The solution presented should work, though details allowing to output the colliding strings are left out, and there are inefficiencies. Towards guiding optimization, I suggest estimating (perhaps, in big-$\mathcal O$ notation)

  1. the expected number of steps in the algorithm,
  2. the expected cumulated size of the hashed strings;
  3. the expected number of insertions (and searches);
  4. required memory size (which depends on the aforementioned details).

If 4 becomes outrageous, be smarter: minimize what's in the dictionarie(s), and make a second hash pass to detect the other colliding string; or store a value allowing to reconstruct that string, rather than the string itself.

You'll find that 2 suggests that (at least when $b$ grows), the naive method of obtaining the hash of a string by hashing it from the start dominates the cost of the calculation.
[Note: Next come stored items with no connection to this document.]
(** The leaders of a survey are exactly the in-region branch targets, as
    region offsets (or every target, absolute, when no region is given), each once
    in ascending order, with the counts of the edges that entered it added up; the
    only failure is the allocator's. *)
Theorem normalize_blocks_exact grant qsort sv base len
    (Hq : QSort ibs_blk_cmp_asc qsort) (Hbase : is_u64 base)
    (Hedges : Forall (λ e, is_u64 (to e) ∧ is_u64 (count e)) (edges sv)) :
  let '(c, bs) := asmtest_ibs_normalize_blocks grant qsort (Some sv) base len in
  let off e := if len =? 0 then to e else to e - base in
  let inside e := len = 0 ∨ base <= to e < base + len in
  (c = IBS_OK ∨ c = IBS_EUNAVAIL ∧ bs = [] ∧ ∃ b, grant b = false) ∧
  (c = IBS_OK →
   StronglySorted Z.lt (start <$> bs) ∧
   ∀ x, x ∈ start <$> bs ↔ ∃ e, e ∈ edges sv ∧ inside e ∧ off e = x) ∧
  (∀ b, b ∈ bs → entries b = u64 (sum_at (start b) (omap (edge_block base len) (edges sv)))).
Proof.
  cbv zeta. unfold asmtest_ibs_normalize_blocks.
  assert (∀ e, e ∈ edges sv → edge_block base len e =
    if decide (len = 0 ∨ base <= to e < base + len) then Some (mk_blk (if len =? 0 then to e else to e - base) (count e)) else None) as Hblk.
  { intros e He. rewrite Forall_forall in Hedges. destruct (Hedges e He) as [Ht _]. unfold edge_block, is_u64 in *.
    destruct (Z.eqb_spec len 0) as [->|H0]; cbn [negb andb]; [by rewrite decide_True by auto|].
    destruct (Z.ltb_spec (to e) base) as [Hlt|Hge]; cbn [orb]; [rewrite decide_False; [done|lia]|].
    rewrite u64_small by lia. destruct (Z.leb_spec len (to e - base)); case_decide; done || lia. }
  set (arr := omap (edge_block base len) (edges sv)).
  assert (∀ b, b ∈ arr ↔ ∃ e, e ∈ edges sv ∧ (len = 0 ∨ base <= to e < base + len) ∧
            b = mk_blk (if len =? 0 then to e else to e - base) (count e)) as Harr.
  { intros b. unfold arr. rewrite list_elem_of_omap. split.
    - intros (e & He & Hb). rewrite Hblk in Hb by done. case_decide; [|done]. exists e. split_and!; congruence || done.
    - intros (e & He & Hi & ->). exists e. split; [done|]. rewrite Hblk by done. by rewrite decide_True. }
  destruct (Nat.eqb_spec (length (edges sv)) 0) as [El|_].
  { apply length_zero_iff_nil in El. rewrite El. split_and!; [by left|intros _; split; [constructor|]|by intros b ?%elem_of_nil].
    intros x. split; [by intros ?%elem_of_nil|by intros (e & ?%elem_of_nil & _)]. }
  destruct (grant _) eqn:Hg; cycle 1.
  { split_and!; [right; eauto|done|by intros b ?%elem_of_nil]. }
  fold arr. destruct (Nat.eqb_spec (length arr) 0) as [El|_].
  { apply length_zero_iff_nil in El. split_and!; [by left|intros _; split; [constructor|]|by intros b ?%elem_of_nil].
    intros x. split; [by intros ?%elem_of_nil|]. intros (e & He & Hi & <-).
    assert (mk_blk (if len =? 0 then to e else to e - base) (count e) ∈ arr) as Hin by (apply Harr; eauto).
    rewrite El in Hin. by apply elem_of_nil in Hin. }
  destruct (merge_all (qsort arr)) as [Hd Hin].
  { apply Sorted_StronglySorted; [intros x y z ??; lia|]. eapply Sorted_weaken; [|apply qsort_sorted].
    intros x y. by rewrite blk_cmp_le. }
  { rewrite qsort_perm. apply Forall_forall. intros b (e & He & _ & ->)%Harr. simpl. rewrite Forall_forall in Hedges.
    by apply Hedges. }
  assert (∀ b, b ∈ rev (foldl merge_step [] (qsort arr)) ↔
    (∃ x, x ∈ arr ∧ start x = start b) ∧ entries b = u64 (sum_at (start b) arr)) as Hout.
  { intros b. rewrite list_elem_of_In, <-in_rev, <-list_elem_of_In, Hin.
    rewrite (sum_at_perm _ (qsort arr) arr) by apply qsort_perm.
    assert (∀ x, x ∈ qsort arr ↔ x ∈ arr) as Hq' by (intros x; by rewrite qsort_perm). by setoid_rewrite Hq'. }
  split_and!; [by left| |by intros b [_ ?]%Hout]. intros _. split.
  - clear -Hd. induction Hd as [|b l Hl IH Hb]; [constructor|]. simpl. rewrite fmap_app. simpl. apply StronglySorted_app.
    + intros x y (c & -> & Hc)%list_elem_of_fmap ->%list_elem_of_singleton. rewrite Forall_forall in Hb. apply Hb.
      by apply list_elem_of_In, in_rev, list_elem_of_In.
    + repeat constructor.
    + done.
  - intros x. rewrite list_elem_of_fmap. split.
    + intros (b & -> & ((y & (e & He & Hi & ->)%Harr & Hy) & _)%Hout). exists e. by split_and!.
    + intros (e & He & Hi & <-). set (x := if len =? 0 then to e else to e - base).
      exists (mk_blk x (u64 (sum_at x arr))). split; [done|]. apply Hout. split; [|reflexivity].
      exists (mk_blk x (count e)). split; [apply Harr; eauto|done].
Qed.

Lemma normalize_blocks_exact_witness :
  let sv := mk_sv [mk_edge 1 0x1010 2 1 0 0; mk_edge 2 0x1000 3 1 0 0; mk_edge 3 0x1010 4 1 0 0; mk_edge 4 0x9000 9 1 0 0] 0 0 0 false in
  asmtest_ibs_normalize_blocks always (msort ibs_blk_cmp_asc) (Some sv) 0x1000 64 = (IBS_OK, [mk_blk 0 3; mk_blk 16 6]) ∧
  StronglySorted Z.lt [0; 16].
Proof.
  intros sv. split; [vm_compute; reflexivity|].
  assert (QSort ibs_blk_cmp_asc (msort ibs_blk_cmp_asc)) as Hq.
  { apply msort_QSort. intros x y. unfold cmp_le. rewrite !blk_cmp_le. lia. }
  pose proof (normalize_blocks_exact always (msort ibs_blk_cmp_asc) sv 0x1000 64 Hq ltac:(unfold is_u64; lia)
    ltac:(repeat constructor; simpl; lia)) as (_ & H & _).
  exact (proj1 (H eq_refl)).
Defined.
End Ibs.
Definition asmtest_ibs_survey_process (pid ms : Z) (o : option opts) (g : globals) :
    option (globals * (rc * survey)) :=
  let g := set_open_errno 0 g in
  if negb (available w) || (pmu_type w <? 0) then Some (g, (IBS_EUNAVAIL, survey0))
  else
    let pid := if pid =? 0 then getpid w else pid in
    let c := ibs_cfg_from_opts (has_opcnt w) o in
    match (if grant (Z.of_nat IBS_MAX_CHANS * 32) && grant (ring_bytes w) then eh_init grant INIT_PROCESS else None) with
    | None => Some (g, (IBS_EUNAVAIL, survey0))
    | Some h =>
        let '(cs, g) :=
          if system_wide c then attach_cpus w set_open_errno (Z.to_nat (Z.max 1 (ncpu w))) [] g
          else attach_tids w set_open_errno (default [] (list_tids w false)) [] g in
        let filter_pid := if system_wide c then pid else 0 in
        match cs with
        | [] => Some (g, (IBS_EUNAVAIL, survey0))
        | _ =>
            '(_, (h, out), g) ← collect w (ibs_step grant (callchain c) filter_pid) ibs_throttle
              (ibs_max_record (callchain c)) set_open_errno ms fuel 0 (system_wide c) cs (h, survey0) g;
            Some (g, finish g h out)
        end
    end.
That can be fixed in at least two ways: hashing shorter strings (hint: as suffix, combine space and some other character with similar rendering, such as non-breaking space); or if that's not allowed, being smarter at computing the hash of long strings with the same start (hint: keep appropriate hash states).

After these tweaks, if insertions and searches in the dictionaries become a serious bottleneck, or if one is tight on memory, or otherwise want to get rid of dictionaries, one can use Floyd's cycle finding algorithm with an appropriately defined function (hint: craft a function $f$ over $\{0,1\}^b$ such that finding a collision for $f$ solves the problem with odds about 50%). This is a great way to solve the problem, although it requires somewhat more hashes than techniques using a dictionary.

If $b$ grows to the point that the hashing needs to be distributed, see Paul C. van Oorschot and Michael J. Wiener's Parallel Collision Search with Cryptanalytic Applications (in Journal of Cryptology, January 1999, Volume 12, Issue 1; free slightly earlier version available from the first author's website).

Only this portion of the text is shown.